Copy each line of the data beneath in which the word "option" appears.
[Opening Records supplied section]
(* ===== verification/StrOps.v ===== *)
(** * Operations of Python strings

    White space, stripping, splitting, searching and replacing, [int] of a
    text and [repr], as the target inspection, the loaders, the cache and the
    command lines use them.  What depends on the Unicode character database
    outside ASCII is the [Unicode] interface. *)
From stdpp Require Import base tactics numbers list strings.
From Stdlib Require Import Strings.Byte.
From S2P Require Import Prelude PyData Struct Text.

(** The character database of the interpreter: decimal digits and printable
    characters differ between its versions. *)
Class Unicode : Type := {
  uni_decimal : Z → option Z;
  uni_printable : Z → bool;
}.

(** The ASCII part on its own, for evaluating the model *)
Definition ascii_only : Unicode := {| uni_decimal := λ _, None; uni_printable := λ _, false |}.

(** Text with [~] for the double quote *)
Definition quoted (s : string) : str := (λ c, if c =? 126 then 34 else c) <$> lit s.

(** ** White space *)

(** [str.isspace] of one character *)
Definition is_space (c : Z) : bool :=
  ((9 <=? c) && (c <=? 13)) || ((0x1C <=? c) && (c <=? 0x20)) || (c =? 0x85) || (c =? 0xA0)
  || (c =? 0x1680) || ((0x2000 <=? c) && (c <=? 0x200A)) || (c =? 0x2028) || (c =? 0x2029)
  || (c =? 0x202F) || (c =? 0x205F) || (c =? 0x3000).

(** The white space [int] skips *)
Definition is_c_space (c : Z) : bool := (c =? 32) || ((9 <=? c) && (c <=? 13)).

(** Where [splitlines] ends a line *)
Definition is_line_break (c : Z) : bool :=
  ((10 <=? c) && (c <=? 13)) || ((0x1C <=? c) && (c <=? 0x1E)) || (c =? 0x85) || (c =? 0x2028) || (c =? 0x2029).

Definition is_digit (c : Z) : bool := (48 <=? c) && (c <=? 57).
Definition is_ascii (c : Z) : bool := (0 <=? c) && (c <? 0x80).

Fixpoint drop_while (P : Z → bool) (s : str) : str :=
  match s with c :: s' => if P c then drop_while P s' else s | [] => [] end.

Fixpoint take_while (P : Z → bool) (s : str) : str :=
  match s with c :: s' => if P c then c :: take_while P s' else [] | [] => [] end.

Definition strip_by (P : Z → bool) (s : str) : str := reverse (drop_while P (reverse (drop_while P s))).

(** [s.strip()] *)
Definition strip (s : str) : str := strip_by is_space s.

(** [s.lstrip(c)] *)
Definition lstrip_char (c : Z) (s : str) : str := drop_while (λ d, d =? c) s.

(** ** Searching *)

(** [s.startswith(p)] *)
Fixpoint starts_with (p s : str) : bool :=
  match p, s with
  | [], _ => true
  | c :: p, d :: s => (c =? d) && starts_with p s
  | _ :: _, [] => false
  end.

(** [p in s] *)
Fixpoint contains (p s : str) : bool :=
  starts_with p s || match s with _ :: s => contains p s | [] => false end.

(** [s.replace(old, new)], for [old] of length [S k]: occurrences from the left,
    each skipped once replaced *)
Fixpoint replace_from (old new : str) (skip : nat) (s : str) : str :=
  match s with
  | [] => []
  | c :: s' =>
      match skip with
      | S k => replace_from old new k s'
      | O => if starts_with old s then new ++ replace_from old new (length old - 1) s'
             else c :: replace_from old new 0 s'
      end
  end.

Definition replace (old new s : str) : str := replace_from old new 0 s.

(** ** Splitting *)

(** [s.split(maxsplit=n)]: words, the last one with whatever white space
    follows it when the splits are used up *)
Fixpoint split_words (n : nat) (fuel : nat) (s : str) : list str :=
  match fuel, drop_while is_space s with
  | _, [] => []
  | O, _ => []
  | S fuel, s =>
      match n with
      | O => [s]
      | S n => take_while (negb ∘ is_space) s :: split_words n fuel (drop_while (negb ∘ is_space) s)
      end
  end.

Definition split_max (n : nat) (s : str) : list str := split_words n (S n) s.

(** [s.split()] *)
Definition split (s : str) : list str := split_words (length s) (S (length s)) s.

(** The lines of a text between the characters that end one; ["\r\n"] is one
    end. [line] is the current line, backwards. *)
Fixpoint splitlines_from (line : str) (s : str) : list str :=
  match s with
  | [] => match line with [] => [] | _ => [reverse line] end
  | c :: s' =>
      if is_line_break c then
        match s' with
        | d :: s'' => if (c =? 13) && (d =? 10) then reverse line :: splitlines_from [] s''
                      else reverse line :: splitlines_from [] s'
        | [] => [reverse line]
        end
      else splitlines_from (c :: line) s'
  end.

(** [s.splitlines()] *)
Definition splitlines (s : str) : list str := splitlines_from [] s.

(** What text mode makes of line ends *)
Fixpoint universal_newlines (s : str) : str :=
  match s with
  | [] => []
  | c :: s' =>
      if c =? 13 then
        10 :: match s' with d :: s'' => if d =? 10 then universal_newlines s'' else universal_newlines s' | [] => [] end
      else c :: universal_newlines s'
  end.

(** [for line in file]: each line with its ["\n"], the last one perhaps without *)
Fixpoint file_lines_from (line : str) (s : str) : list str :=
  match s with
  | [] => match line with [] => [] | _ => [reverse line] end
  | c :: s' => if c =? 10 then reverse (c :: line) :: file_lines_from [] s' else file_lines_from (c :: line) s'
  end.

Definition file_lines (s : str) : list str := file_lines_from [] s.

(** [s.split(c)] for a single character *)
Fixpoint split_char_from (c : Z) (part : str) (s : str) : list str :=
  match s with
  | [] => [reverse part]
  | d :: s => if d =? c then reverse part :: split_char_from c [] s else split_char_from c (d :: part) s
  end.

Definition split_char (c : Z) (s : str) : list str := split_char_from c [] s.

(** The components of a path; empty ones and ["."] do not count. *)
Definition path_parts (s : str) : list str :=
  filter (λ part, part ≠ [] ∧ part ≠ lit ".") (split_char 0x2F s).

(** [Path(s).name] *)
Definition path_name (s : str) : str := default [] (last (path_parts s)).

(** The slashes a path starts with: two, and no more, stay two. *)
Definition path_root (s : str) : str :=
  if starts_with (lit "///") s then lit "/"
  else if starts_with (lit "//") s then lit "//"
  else if starts_with (lit "/") s then lit "/" else [].

(** [str(Path(s))] *)
Definition path_text (s : str) : str :=
  match path_root s ++ join (lit "/") (path_parts s) with [] => lit "." | text => text end.

(** ** Strict UTF-8

    [bytes.decode("utf-8")]: [None] is [UnicodeDecodeError].  What the lenient
    decoder had to escape does not encode to the same bytes again. *)
Definition utf8_decode_strict (bs : bytes) : option str :=
  let s := utf8_decode bs in if bool_decide (utf8_encode s = bs) then Some s else None.

(** ** [int] of a text *)

(** Digits, with single underscores between them *)
Fixpoint int_digits (acc : Z) (s : str) : option Z :=
  match s with
  | [] => Some acc
  | c :: s' =>
      if is_digit c then int_digits (acc * 10 + (c - 48)) s'
      else if c =? 0x5F then
        match s' with
        | d :: s'' => if is_digit d then int_digits (acc * 10 + (d - 48)) s'' else None
        | [] => None
        end
      else None
  end.

Definition int_unsigned (s : str) : option Z :=
  match s with c :: s' => if is_digit c then int_digits (c - 48) s' else None | [] => None end.

(** In a text that is not ASCII, other decimal digits and white space count. *)
Definition to_ascii `{Unicode} (c : Z) : Z :=
  if c <? 0x7F then c
  else if is_space c then 32
  else match uni_decimal c with Some d => 48 + d | None => 0x3F end.

(** [int(text)]; [None] is [ValueError] *)
Definition int_of_str `{Unicode} (s : str) : option Z :=
  let s := if forallb is_ascii s then s else to_ascii <$> s in
  match strip_by is_c_space s with
  | c :: s' => if c =? 0x2D then Z.opp <$> int_unsigned s'
               else if c =? 0x2B then int_unsigned s' else int_unsigned (c :: s')
  | [] => None
  end.

(** ** [repr] of a string *)

Definition repr_char `{Unicode} (quote : Z) (c : Z) : str :=
  if c =? 0x5C then lit "\\"
  else if c =? quote then [0x5C; c]
  else if c =? 9 then lit "\t"
  else if c =? 10 then lit "\n"
  else if c =? 13 then lit "\r"
  else if c <? 0x7F then if 0x20 <=? c then [c] else lit "\x" ++ hex_fixed 2 c
  else if (0x7F <? c) && uni_printable c then [c]
  else if c <? 0x100 then lit "\x" ++ hex_fixed 2 c
  else if c <? 0x10000 then lit "\u" ++ hex_fixed 4 c
  else lit "\U" ++ hex_fixed 8 c.

Definition repr_str `{Unicode} (s : str) : str :=
  let single := existsb (λ c, c =? 0x27) s in
  let double := existsb (λ c, c =? 0x22) s in
  let quote := if single && negb double then 0x22 else 0x27 in
  [quote] ++ (s ≫= repr_char quote) ++ [quote].

(** ** Numerals are read back *)

Lemma hex_digit_dec d : 0 <= d < 10 → is_digit (hex_digit d) = true ∧ hex_digit d - 48 = d.
Proof. intros Hd. unfold hex_digit, is_digit. destruct (Z.ltb_spec d 10); [|lia]. lia. Qed.

Lemma digits_dec fuel v acc :
  0 <= v → Forall (λ c, is_digit c = true) acc → Forall (λ c, is_digit c = true) (digits 10 fuel v acc).
Proof.
  revert v acc. induction fuel as [|fuel IH]; intros v acc Hv Ha; cbn [digits]; [done|].
  pose proof (Z.mod_pos_bound v 10 ltac:(lia)) as Hm.
  assert (Forall (λ c, is_digit c = true) (hex_digit (v mod 10) :: acc)) as Hacc
    by (constructor; [by apply hex_digit_dec|done]).
  destruct (v / 10 =? 0); [done|]. apply IH; [by apply Z.div_pos|done].
Qed.

Lemma digits_nonempty base fuel v acc : (0 < fuel)%nat ∨ acc ≠ [] → digits base fuel v acc ≠ [].
Proof.
  revert v acc. induction fuel as [|fuel IH]; intros v acc Hf; cbn [digits]; [by destruct Hf; [lia|]|].
  destruct (_ =? 0); [done|]. apply IH. by right.
Qed.

Lemma int_digits_value acc s :
  Forall (λ c, is_digit c = true) s → int_digits acc s = Some (foldl (λ n c, n * 10 + digit_value c) acc s).
Proof.
  intros Hs. revert acc. induction Hs as [|c s Hc Hs IH]; intros acc; [done|]. cbn [int_digits foldl].
  rewrite Hc, IH. do 2 f_equal. unfold is_digit, digit_value in *. destruct (Z.ltb_spec c 58); lia.
Qed.

Lemma int_unsigned_value s :
  s ≠ [] → Forall (λ c, is_digit c = true) s → int_unsigned s = Some (foldl (λ n c, n * 10 + digit_value c) 0 s).
Proof.
  intros Hne Hs. destruct s as [|c s]; [done|]. inversion Hs as [|? ? Hc Hs']; subst. cbn [int_unsigned].
  rewrite Hc, int_digits_value by done. cbn [foldl]. do 2 f_equal.
  unfold is_digit, digit_value in *. destruct (Z.ltb_spec c 58); lia.
Qed.

Lemma format_nat_digits v : 0 <= v → Forall (λ c, is_digit c = true) (format_nat 10 v) ∧ format_nat 10 v ≠ [].
Proof. intros Hv. split; [by apply digits_dec|]. apply digits_nonempty. left. lia. Qed.

Lemma int_unsigned_format v : 0 <= v → int_unsigned (format_nat 10 v) = Some v.
Proof.
  intros Hv. destruct (format_nat_digits v Hv) as [Hd Hne].
  by rewrite int_unsigned_value, format_nat_value by (done || lia).
Qed.

Lemma drop_while_id P c s : P c = false → drop_while P (c :: s) = c :: s.
Proof. intros Hc. cbn. by rewrite Hc. Qed.

(** Text without the characters to strip stays as it is. *)
Lemma strip_by_id P s : Forall (λ c, P c = false) s → strip_by P s = s.
Proof.
  intros Hs. unfold strip_by. destruct s as [|c s]; [done|].
  inversion Hs as [|? ? Hc Hs']; subst. rewrite drop_while_id by done.
  destruct (reverse (c :: s)) as [|d r] eqn:Hr.
  - by apply (f_equal length) in Hr; rewrite length_reverse in Hr.
  - rewrite drop_while_id, <- Hr; [apply reverse_involutive|].
    assert (d ∈ reverse (c :: s)) as Hd by (rewrite Hr; by left). rewrite elem_of_reverse in Hd.
    exact (proj1 (Forall_forall _ _) Hs d Hd).
Qed.

Lemma digit_not_space c : is_digit c = true → is_c_space c = false.
Proof. unfold is_digit, is_c_space. lia. Qed.

(** ** Prefixes *)

Lemma starts_with_app p s : starts_with p s = true ↔ ∃ t, s = p ++ t.
Proof.
  revert s. induction p as [|c p IH]; intros s; cbn; [split; [by exists s|done]|].
  destruct s as [|d s]; [split; [done|by intros [t Ht]]|]. rewrite andb_true_iff, Z.eqb_eq, IH. split.
  - intros [-> [t ->]]. by exists t.
  - intros [t [= -> ->]]. split; [done|by exists t].
Qed.

Lemma starts_with_prefix (u v : str) : starts_with u (u ++ v) = true.
Proof. apply starts_with_app. by exists v. Qed.

(** ** ASCII text *)

Lemma lit_ascii (s : string) :
  forallb (λ a, Ascii.N_of_ascii a <? 128)%N (String.list_ascii_of_string s) = true → ascii (lit s).
Proof.
  unfold lit. induction (String.list_ascii_of_string s) as [|a l IH]; cbn; [constructor|].
  intros [Ha Hl]%andb_true_iff. apply N.ltb_lt in Ha. constructor; [lia|by apply IH].
Qed.

Lemma digit_ascii c : is_digit c = true → 0 <= c < 0x80.
Proof. unfold is_digit. lia. Qed.

Lemma dec_string_ascii v : ascii (dec_string v).
Proof.
  assert (∀ w, 0 <= w → ascii (format_nat 10 w)) as Hn.
  { intros w Hw. eapply Forall_impl; [apply (format_nat_digits w Hw)|]. apply digit_ascii. }
  unfold dec_string. destruct (Z.ltb_spec v 0); [|by apply Hn].
  apply Forall_app. split; [by apply lit_ascii|apply Hn; lia].
Qed.

Lemma ascii_forallb s : ascii s → forallb is_ascii s = true.
Proof.
  intros Hs. induction Hs as [|c s Hc Hs IH]; [done|].
  cbn. rewrite IH. unfold is_ascii. lia.
Qed.

Lemma int_of_dec_string `{Unicode} v : int_of_str (dec_string v) = Some v.
Proof.
  unfold int_of_str. rewrite (ascii_forallb _ (dec_string_ascii v)). unfold dec_string.
  destruct (Z.ltb_spec v 0) as [Hv|Hv].
  - destruct (format_nat_digits (- v) ltac:(lia)) as [Hd Hne]. rewrite strip_by_id.
    + change (lit "-" ++ format_nat 10 (- v)) with (0x2D :: format_nat 10 (- v)). cbv iota.
      change (0x2D =? 0x2D) with true. cbv iota. rewrite int_unsigned_format by lia. cbn. f_equal. lia.
    + change (lit "-" ++ format_nat 10 (- v)) with (0x2D :: format_nat 10 (- v)).
      constructor; [done|]. eapply Forall_impl; [exact Hd|]. apply digit_not_space.
  - destruct (format_nat_digits v Hv) as [Hd Hne].
    rewrite strip_by_id; [|eapply Forall_impl; [exact Hd|apply digit_not_space]].
    pose proof (int_unsigned_format v Hv) as Hi. destruct (format_nat 10 v) as [|c s]; [done|].
    inversion Hd as [|? ? Hc _]; subst.
    destruct (Z.eqb_spec c 0x2D) as [->|]; [done|]. by destruct (Z.eqb_spec c 0x2B) as [->|].
Qed.

(** ** Examples *)

Example strip_example : strip (lit "  a b" ++ [0xA0; 10]) = lit "a b".
Proof. reflexivity. Qed.
Example split_max_example :
  split_max 5 (lit "7f-80 r-xp 0 08:01 42     /usr/lib/a b.so ") =
  [lit "7f-80"; lit "r-xp"; lit "0"; lit "08:01"; lit "42"; lit "/usr/lib/a b.so "].
Proof. reflexivity. Qed.
Example split_example : split (lit "Uid: 0	1  2 ") = [lit "Uid:"; lit "0"; lit "1"; lit "2"].
Proof. reflexivity. Qed.
Example splitlines_example : splitlines (lit "a" ++ [13; 10] ++ lit "b" ++ [11; 10] ++ lit "c") = [lit "a"; lit "b"; []; lit "c"].
Proof. reflexivity. Qed.
Example file_lines_example : file_lines (universal_newlines ([65; 13; 10; 13; 66])) = [[65; 10]; [10]; [66]].
Proof. reflexivity. Qed.
Example replace_example : replace (lit "aa") (lit "b") (lit "aaaxaa") = lit "baxb".
Proof. reflexivity. Qed.
Example path_name_example : path_name (lit "/usr/bin/./python3.11/") = lit "python3.11".
Proof. reflexivity. Qed.
Example path_text_example : path_text (lit "/usr//bin/./gdb/") = lit "/usr/bin/gdb" ∧ path_text [] = lit ".".
Proof. split; reflexivity. Qed.
Example repr_example : @repr_str ascii_only (lit "it's") = [0x22] ++ lit "it's" ++ [0x22].
Proof. reflexivity. Qed.
Example strict_example : utf8_decode_strict [x61; xff] = None ∧ utf8_decode_strict [xc3; xa9] = Some [0xE9].
Proof. split; reflexivity. Qed.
[Closing Records supplied section]
- Exercise response:
  uni_decimal : Z → option Z;
Definition utf8_decode_strict (bs : bytes) : option str :=
Fixpoint int_digits (acc : Z) (s : str) : option Z :=
Definition int_unsigned (s : str) : option Z :=
Definition int_of_str `{Unicode} (s : str) : option Z :=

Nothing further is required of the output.